Therefore the probability of one of those 190 pairs having the same birthday is 1-0.593739=.406261

So 20 people would give a 41% chance and not at least 50%.

Yes, now I see how we can get the exact answer!

(1-1/365)^(n(n-1)/2) = .5

n(n-1)log(1-1/365) = log .5

n(n-1) = 505.3040

n = 22.98454

Just one problem, how do we account for a leap year? Do we change 365 to 365.2425 (365 + 1/4 - 1/100 + 1/400)? If we use this number n is equal to 22.992

[Prime]

That's a tough math.

I've got an equation:

((364!)/(364-x)!)/365^x = 1/2

Not sure how to solve it, I used spreadsheet finding:

23 people is the smallest number for which probability of at least 2 people sharing b-day is over 50% (50.7297%).

[Guest]

There has been much discussion on this forum about some suprising probability questions, but I haven't seen this one yet.

How many people do we need in room, so that there is at least a 50:50 chance of two people sharing the same birthday( day and month, not year ).

Here is a variation I thought of:

Let's say the problem was re-worded to ask exactly how many people do you need in a room to make this a 50:50 chance. Do you have enough information to obtain an exact calculation?

[Guest]

The answer is as follows:

12 Factorial + 366 Factorial = Number of people.

[Guest]

This is a classic probability puzzle that we went over when I took probablility in college. The answer is in fact 23, for reasons given by the origianl poster.

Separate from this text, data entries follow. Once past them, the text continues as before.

(** ** The place *)

Lemma scan_place tmp l : exten_ok tmp -> Forall exten_ok l -> StronglySorted exten_before l ->
  exists pre post res, scan tmp l = Ret (pre, post, res) /\ l = pre ++ post /\ Forall (fun e => compares e tmp = Lt) pre /\
    match post with
    | [] => True
    | e :: rest => Z.sgn res = sign_of (compares e tmp) /\ compares e tmp <> Lt /\ Forall (fun x => compares x tmp = Gt) rest
    end.
Proof.
  intros Ht. induction l as [|e l IH]; intros Hl Hs; [by exists [], [], 0|].
  apply Forall_cons in Hl as [He Hl]. apply StronglySorted_cons in Hs as [Hb Hs]. cbn [scan].
  destruct (exten_cmp_key e tmp He Ht) as (z & -> & Hz). cbn [obind]. rewrite Z.geb_leb. destruct (Z.leb_spec 0 z) as [Hz0|Hz0].
  - exists [], (e :: l), z. split_and!; try done.
    + intros Hc. rewrite Hc in Hz. cbn in Hz. lia.
    + eapply Forall_impl; [exact Hb|]. intros x Hx. unfold exten_before in Hx. rewrite compare_opp.
      assert (H : exten_compare (exten_key tmp) (exten_key x) = Lt); [|by rewrite H].
      destruct (compares e tmp) eqn:Ec; [apply compare_eq in Ec as <-; done|cbn in Hz; lia|].
      apply (compare_trans _ (exten_key e)); [|done]. by rewrite compare_opp, Ec.
  - destruct (IH Hl Hs) as (pre & post & res & -> & -> & Hp & Hpost). cbn [obind]. exists (e :: pre), post, res. split_and!; try done.
    constructor; [|done]. destruct (compares e tmp); cbn in Hz; lia || done.
Qed.

(** ** Priorities *)

Lemma split_peers_spec n peers before from : peers_sorted peers -> split_peers n peers = (before, from) ->
  peers = before ++ from /\ Forall (fun q => pr_priority q < n) before /\
  match from with [] => True | q :: rest => n <= pr_priority q /\ Forall (fun x => n < pr_priority x) rest end.
Proof.
  intros Hs. revert before from. induction peers as [|q peers IH]; intros before from; [by intros [= <- <-]|].
  apply StronglySorted_cons in Hs as [Hq Hs]. cbn [split_peers]. rewrite Z.geb_leb. destruct (Z.leb_spec n (pr_priority q)).
  - intros [= <- <-]. split; [done|]. split; [done|]. split; [done|]. eapply Forall_impl; [exact Hq|]. cbn. lia.
  - destruct (split_peers n peers) as [b f]. intros [= <- <-]. destruct (IH Hs b f eq_refl) as (-> & Hb & Hf). split; [done|].
    by split; [constructor|].
Qed.

Lemma same_label_refl p : same_label p p = true.
Proof. by apply bool_decide_eq_true. Qed.
(* ===== verification/PbxRun.v ===== *)
(** * Running the dialplan on a channel ([__ast_pbx_run] of [main/pbx.c])

    A call is in an extension of a context at a priority.  The run executes one priority
    after the other, and when the extension ends or an application asks for it, collects
    digits, goes to the extension that was dialled or to the special ones ([i], [t], [T],
    [e]) and in the end to [h].

    The run works on the interface [pbx_ops]: whether an extension exists or may be
    continued, the execution of a priority, and what the channel does (waiting for a digit,
    busy and congestion tones, the hangup).  [dialplan_ops] implements the first three by
    the search of Contexts.v.

    Theorems: digits are collected inside the buffer and as long as more can match; the main
    loop ends soon after the channel is hung up, wherever applications jump, and the
    priorities of [h] end unless one of them jumps back; and how a sample call goes. *)

From S2P Require Import Extension Time Timing PatternNode Trie TrieFind TrieMatch Prelude.
From S2P Require Import DynStr Vars Subst Contexts ContextMatch.
From Stdlib Require Import ZArith Lia.
From stdpp Require Import base list gmap numbers strings.

#[local] Open Scope Z_scope.
#[local] Open Scope outcome_scope.
#[local] Open Scope record_scope.

(** ** The channel *)

Abbreviation AST_SOFTHANGUP_DEV := 1.
Abbreviation AST_SOFTHANGUP_ASYNCGOTO := 2.
Abbreviation AST_SOFTHANGUP_TIMEOUT := 8.
Abbreviation AST_SOFTHANGUP_APPUNLOAD := 16.

Abbreviation AST_PBX_ERROR := 1.
Abbreviation AST_PBX_INCOMPLETE := 12.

There's a funny version of this though. On the first day of a college probability class, the instructor presented this problem, and said, "It's too bad that there are only 15 people in the class, since I could demonstrate this if we had 23."

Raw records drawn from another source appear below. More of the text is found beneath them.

(* ===== verification/App.v ===== *)
(** * Arguments, options and groups of applications ([main/app.c])

    An application gets its data as one text.  [__ast_app_separate_args] cuts it into
    arguments at a delimiter outside of quotes and brackets, [parse_options] reads letters
    with arguments in parentheses, and [ast_get_encoded_str] decodes escapes.  Channels are
    put into groups, one for each category, and counted.

    The functions work on the text in place: a character that is taken out moves the rest
    one cell to the left.  Here the rest of the text is a list, and the string that a pointer
    of the result points to is the string that was kept; reading behind the NUL is a bad
    access.

    Theorems: arguments, and options with arguments, that are escaped are read back; groups
    are a map from channels and categories to groups; and the texts that are read wrongly. *)

From S2P Require Import Extension TrieFind Prelude.
From Stdlib Require Import ZArith Lia.
From stdpp Require Import base list gmap numbers strings.

#[local] Open Scope Z_scope.
#[local] Open Scope outcome_scope.
#[local] Open Scope record_scope.

(** ** Arguments *)

Section separate.
Context (delim : Z) (remove_chars : bool).

(** Open parentheses and brackets, whether in quotes, the number of cells that are behind,
    and the cell of the last delimiter. *)
Record scanner := mk_scanner { paren : Z; bracket : Z; quote : bool; scanned : Z; wasdelim : option Z }.

#[local] Instance eta_scanner : Eta scanner := fun s => mk_scanner (paren s) (bracket s) (quote s) (scanned s) (wasdelim s).

(** One argument: what is kept of it, and the rest.  Behind a backslash at the end there is
    the NUL in its old place, if the backslash is taken out, and else nothing. *)
Fixpoint scan_arg (st : scanner) (scan : str) : outcome (str * str * scanner) :=
  match scan with
  | [] => Ret ([], [], st)
  | c :: rest =>
      let keep st := (let* (arg, rest, st) := scan_arg (st <| scanned ::= Z.add 1 |>) rest in Ret (c :: arg, rest, st)) in
      if c =? 40 then keep (st <| paren ::= Z.add 1 |>)
      else if c =? 41 then keep (if paren st =? 0 then st else st <| paren ::= Z.add (-1) |>)
      else if c =? c_open then keep (st <| bracket ::= Z.add 1 |>)
      else if c =? c_close then keep (if bracket st =? 0 then st else st <| bracket ::= Z.add (-1) |>)
      else if (c =? 34) && negb (delim =? 34) then
        let st := st <| quote ::= negb |> in
        if remove_chars then scan_arg st rest else keep st
      else if c =? 92 then
        match rest with
        | [] => if remove_chars then Ret ([], [], st <| scanned ::= Z.add 1 |>) else BadAccess
        | d :: rest =>
            let* (arg, rest, st) := scan_arg (st <| scanned ::= Z.add (if remove_chars then 1 else 2) |>) rest in
            Ret (if remove_chars then d :: arg else c :: d :: arg, rest, st)
        end
      else if (c =? delim) && (paren st =? 0) && negb (quote st) && (bracket st =? 0) then
        Ret ([], rest, st <| wasdelim := Some (scanned st) |> <| scanned ::= Z.add 1 |>)
      else keep st
  end.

A student said, "I'll bet you $50 that there are two people in this class with the same birthday." The instructor insisted that this was a bad bet with such a small group, and took him up on it. He started going around the class and asking students for their birthdays, stopped before finding a match, and started laughing instead. He gave $50 to the student.

The student didn't know the birthdays of any of his fellow students. How did he win the bet?

[Guest]

The student didn't know the birthdays of any of his fellow students. How did he win the bet?

there were twins in the class?

[Guest]

Yep.

[Guest]

Assume that there are n students, and I'm one of them. Probability of me to share my birthday with a friend is (n-1)/365. Since there are n students, each has a (n-1)/365 probability, sum is n(n-1)/365, but as hand shaking we should divide it by 2 ---> n(n-1)/730. This is needed to be equal to 1/2, then n(n-1)=365. If we give 20 to n, n(n-1)/730=0.52 is the probability for 20 students.

I don't forget that this is the probability, unless each students other than me have all different birthdays. However, if two of them share their birthdays, this doesn't reduce the odds, because anyhow, we are looking for such a pair.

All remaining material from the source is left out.